Let’s consider for a moment the steps it took to send me to “the streets”.
It came to pass that Narf decided to attend Michigan State University. His reasons for doing so were less than sound and probably the cause of much grief and sorrow. At any rate, off to school he went with visions of Star Trek and free pot dancing in his head. Did I mention his reasoning was flawed? In the beginning I would go to class and study and learn things of value and work in the cafeteria and generally make good decisions. That didn’t last long though. There was this kindly gentleman at the end of the hall in my dorm that threw parties every single night. I suspect that he may have been a soul trafficking devil even if he didn’t challenge me to a fiddle contest. Before long I was spending every night in that den of debauchery. Drinking cheap wine and puffing away on the ganja. It turns out that when you drink and get high every single night you start to lack the motivation to go to class. By the way if you ever decided to become a drunk pothead I totally recommend Boone’s Farm. It is cheap and plentiful and actually pretty tasty if you have really low standards. As for weed, I have no idea what is good or bad or expensive or cheap since I never paid for it. Somehow it never fell to me to acquire that delectable treat.

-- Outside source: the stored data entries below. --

(* ===== verification/RpcTheorems.v ===== *)
(** * Theorems about calls

    The server answers valid requests in order, the client completes its calls,
    and the two together; then the ways in which a connection ends badly. *)
From stdpp Require Import strings.
From S2P Require Import Executor Sockets Start Prelude Block Segments InputStream OutputStream Streams Conn Connection ConnectionProofs Sender Wire Protocol Receiver PollReceiver Server ServerProofs HangUp Client ClientProofs ClientLife ClientClose EndToEnd Closing ServerSide ServerProcess System UringRead UringServer Uring RpcExamples.

(** ** Concrete calls *)
(** The three requests in two pieces, cut inside a length prefix, and room on the
    wire for some of the answer. *)
Definition three_events : list net_event :=
  [Arrives [RdBytes (take 14 three_bytes); RdErr EINTR] [WrAccept 5; WrErr EAGAIN];
   CanWrite [WrAccept 9];
   Arrives [RdBytes (drop 14 three_bytes)] []].

(** ** The server *)



(** ** The server over io_uring *)


(** The three requests in pieces, with a failed read, and completions. *)
Definition three_answers : list read_answer :=
  [RdBytes (take 14 three_bytes); RdErr EINTR; RdBytes (drop 14 three_bytes)].
Definition three_completions : list uring_event :=
  replicate 100 ReadDone ++ [WriteDone None] ++ replicate 100 ReadDone.


(** C34: The peer of a server over io_uring closes its side after any complete
    requests and a part of one more.  If the part ends before the body, [recv_fn]
    returns, and [send_fn] too, at once or when the write in flight has completed;
    if it ends inside the body, the loop that waits for the body submits reads for
    ever and the thread of the executor never comes back, for any fuel. *)
Theorem uring_hang_up `{ProtobufLaws} (name2service_ : gmap string Service)
    (fuel : nat) (calls : list (Header * list cell)) (replies : list (list cell))
    (k : Header * list cell) (reply part : list cell) (answers : list read_answer)
    (es : list uring_event) :
  let stream := request_stream (calls ++ [k]) in
  placed 0 (calls ++ [k]) → mapM (respond name2service_) calls = Some replies →
  respond name2service_ k = Some reply →
  part `prefix_of` request_frame k → part ≠ request_frame k →
  rx_bytes answers = request_stream calls ++ part → keeps_on answers →
  Forall in_full es → rx_work answers < reads es →
  (length stream < 2 ^ 31 - 1)%Z → length stream + 2 < fuel → 4 * length calls + 8 < fuel →
  (length (concat replies ++ reply) ≤ kWindow)%Z → length (concat replies ++ reply) + 10 < fuel →
  let s := UringConn_new (answers ++ [RdEof]) in
  if decide (length part < 8 + length (header_encode k.1))
  then wp (uring_serve name2service_ fuel es) (λ x c, x = Returned tt ∧ uc_closed c = true ∧
    u_wire (uc_out c) ++ u_unsent (uc_out c) = concat replies ∧
    (u_send (uc_out c) = SendDone ∨ inflight (uc_out c) ≠ None ∧
       wp (write_done fuel None) (λ _ u, u_send u = SendDone) (uc_out c))) s
  else uring_serve name2service_ fuel es s = OutOfFuel.
Proof.
  intros stream H1 H2 H3 H4 H5 H6 H7 H8 H9 H10 H11 H12 H13 H14 s.
  pose proof (uring_hangs_up name2service_ fuel calls replies k reply part answers es
    H1 H2 H3 H4 H5 H6 H7 H8 H9 H10 H11 H12 H13 H14) as Hend. cbv zeta in Hend. fold s in Hend.
  rewrite length_app in H13, H14. case_decide; [|done]. eapply wp_mono; [exact Hend|].
  intros x c (-> & Hu). pose proof Hu as (Hcl & Ho & Hout & Hst). split_and!; try done.
  destruct (u_send (uc_out c)) eqn:Hco; try done; [|by left]. right.
  destruct Hst as (bytes & Hfl & _). split; [by rewrite Hfl|]. apply wp_bind, wp_gets.
  eapply wp_mono; [apply (u_ended_complete fuel (concat replies)); [done|lia|lia]|].
  by intros [] u (_ & ? & _).
Qed.

Lemma uring_hang_up_witness :
  wp (@uring_serve protobuf_model test_services 200 (replicate 100 ReadDone))
    (λ x c, x = Returned tt ∧ uc_closed c = true)
    (UringConn_new [RdBytes (test_request 5 body3); RdBytes (take 4 (test_request 6 body3)); RdEof]) ∧
  @uring_serve protobuf_model test_services 200 (replicate 100 ReadDone)
    (UringConn_new [RdBytes (test_request 5 body3); RdBytes (take 28 (test_request 6 body3)); RdEof]) =
    OutOfFuel.
Proof.
  assert (∀ n, take n (test_request 6 body3) `prefix_of` @request_frame protobuf_model (test_header 6, body3))
    as Hpre by (intros n; exists (drop n (test_request 6 body3)); by rewrite take_drop).
  assert (Forall in_full (replicate 100 ReadDone)) as Hfull by (by apply Forall_replicate; left).
  split.
  - eapply wp_mono; [apply (@uring_hang_up protobuf_model protobuf_model_laws test_services 200
      [(test_header 5, body3)] [frame (@header_encode protobuf_model (resp_header (test_header 5))) body3]
      (test_header 6, body3) (frame (@header_encode protobuf_model (resp_header (test_header 6))) body3)
      (take 4 (test_request 6 body3))
      [RdBytes (test_request 5 body3); RdBytes (take 4 (test_request 6 body3))] (replicate 100 ReadDone));
      try done|].
    + decided.
    + by repeat constructor.
    + vm_compute. lia.
    + vm_compute. lia.
    + vm_compute. lia.
    + vm_compute. lia.
    + intros x c (-> & ? & _). by split.
  - apply (@uring_hang_up protobuf_model protobuf_model_laws test_services 200
      [(test_header 5, body3)] [frame (@header_encode protobuf_model (resp_header (test_header 5))) body3]
      (test_header 6, body3) (frame (@header_encode protobuf_model (resp_header (test_header 6))) body3)
      (take 28 (test_request 6 body3))
      [RdBytes (test_request 5 body3); RdBytes (take 28 (test_request 6 body3))] (replicate 100 ReadDone));
      try done.
    + decided.
    + by repeat constructor.
    + vm_compute. lia.
    + vm_compute. lia.
    + vm_compute. lia.
    + vm_compute. lia.
Defined.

(I’m going to pause here for a sec to address all you jokers who think I’m making a horrible mistake here by admitting to smoking weed. *Clears Throat* For your information it has never been a secret to the public or the government that I was at one time a pot head. It never prevented me from getting a job. It didn’t prevent me from joining the Military either. I told the recruiter point blank that I smoked weed and he told me “Not anymore”. It’s in my military in-processing records and it didn’t prevent me from acquiring the second highest security clearance there is. So There. Unlike Former President Bill Clinton I am not so much of a moron that I would expect people to believe “I never inhaled” What a crock of shit. I am not bragging about my former transgressions and I haven’t smoked weed since I joined the Army all those years ago but if prohibition ever ends I might give it another shot.)

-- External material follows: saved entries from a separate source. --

(** * Shipment-invoice reconciliation engine: subset matcher, code expansion,
      package explosion and three-mode billing

    A shallow embedding of the functions of [hub/sku_master.py] (the part
    headed "hvdc wh invoice.py" and, for the monthly billing match, the part
    headed "hvdc wh invoice safe.py") together with the properties stated
    for them.

    Modelling conventions.
    - Python floats are idealised as rationals ([Q]); sums, differences,
      quotients and comparisons are exact.  NaN and the infinities do not
      exist in this model, except for the [float('inf')] that
      [calculate_error] returns for an empty selection, which is kept as a
      constructor of [xerr].  The statements that depend on how a sum, a
      product, a quotient or a rounding comes out in floating point are made
      on a second embedding, [Double], of the exact matcher and of the
      monthly billing match on binary64 floats.
    - A pandas frame is a list of rows; a numpy array is a list.
    - A Python [str] is a Rocq [string]: a sequence of characters with code
      points below 256.
    - A Python [set] of strings is a [gset string].
    - A function that can raise returns an [option]: [None] is the
      exception. *)

From Stdlib Require Import QArith Qabs Qminmax Qround Qfield Qpower Lqa.
From Stdlib Require Import Ascii DecimalString.
From Stdlib Require Import Floats.
From stdpp Require Import base list sorting strings gmap.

Ok, back to the homeless story (:
By the end of my first year at Michigan State University I had achieved the following goals:
Try alcohol poisoning. (not recommended)
Member of Star Trek club in good standing. (“I don’t even like cupcakes!!”)
Play Dungeons’ and Dragons. (A very good time)
Jump as many benches as possible on rollerblades (Didn’t break a single bone)
Pass a few afternoon classes (It was bound to happen a couple of times)
Get asked to leave by university personnel (“Take a year off to get your shit together, then come back”)
Unachieved goals:
Pass a single morning class (Why did I take a 5 credit math class two semesters in a row at 8A.M.?)
Become an Astronaut (Not high enough)
Become a professional Magic the Gathering player (Believe me I did try)
After I was academically booted from MSU I still hung around for a long time. I slept on Evil Barratt’s couch for a while until Stinky Don kicked me out. (Stinky Don not to be confused with Annoying Don) I worked a variety of jobs including Subway, Telemarketing, Blockbuster, Part Time Conman, etc. None of those endeavors worked for me for very long and I would often times find myself fired if I didn’t quit before that happened. When I finally hit bottom I was doing not much with myself except playing the Magic TCG, Sleeping on steam grates behind buildings and selling my blood(literally). The final straw came when I was escorted off of campus for vagrancy and trespassing. I was told that if I was found on University property again within the next year I would be immediately arrested. The one get out of jail free exception was this. I could be on campus if I had a ticket to a sporting event for that day. Athletics is after all very important. Hahahhahaahhaahah
Because I was still something of a moron I wasn’t spending the little money I had in the most efficient way. A typical routine went something like this. Go to plasma center. Sell Blood. Buy food occasionally but usually skip a meal to buy more magic cards.
Let’s consider for a moment the steps it took to send me to “the streets”.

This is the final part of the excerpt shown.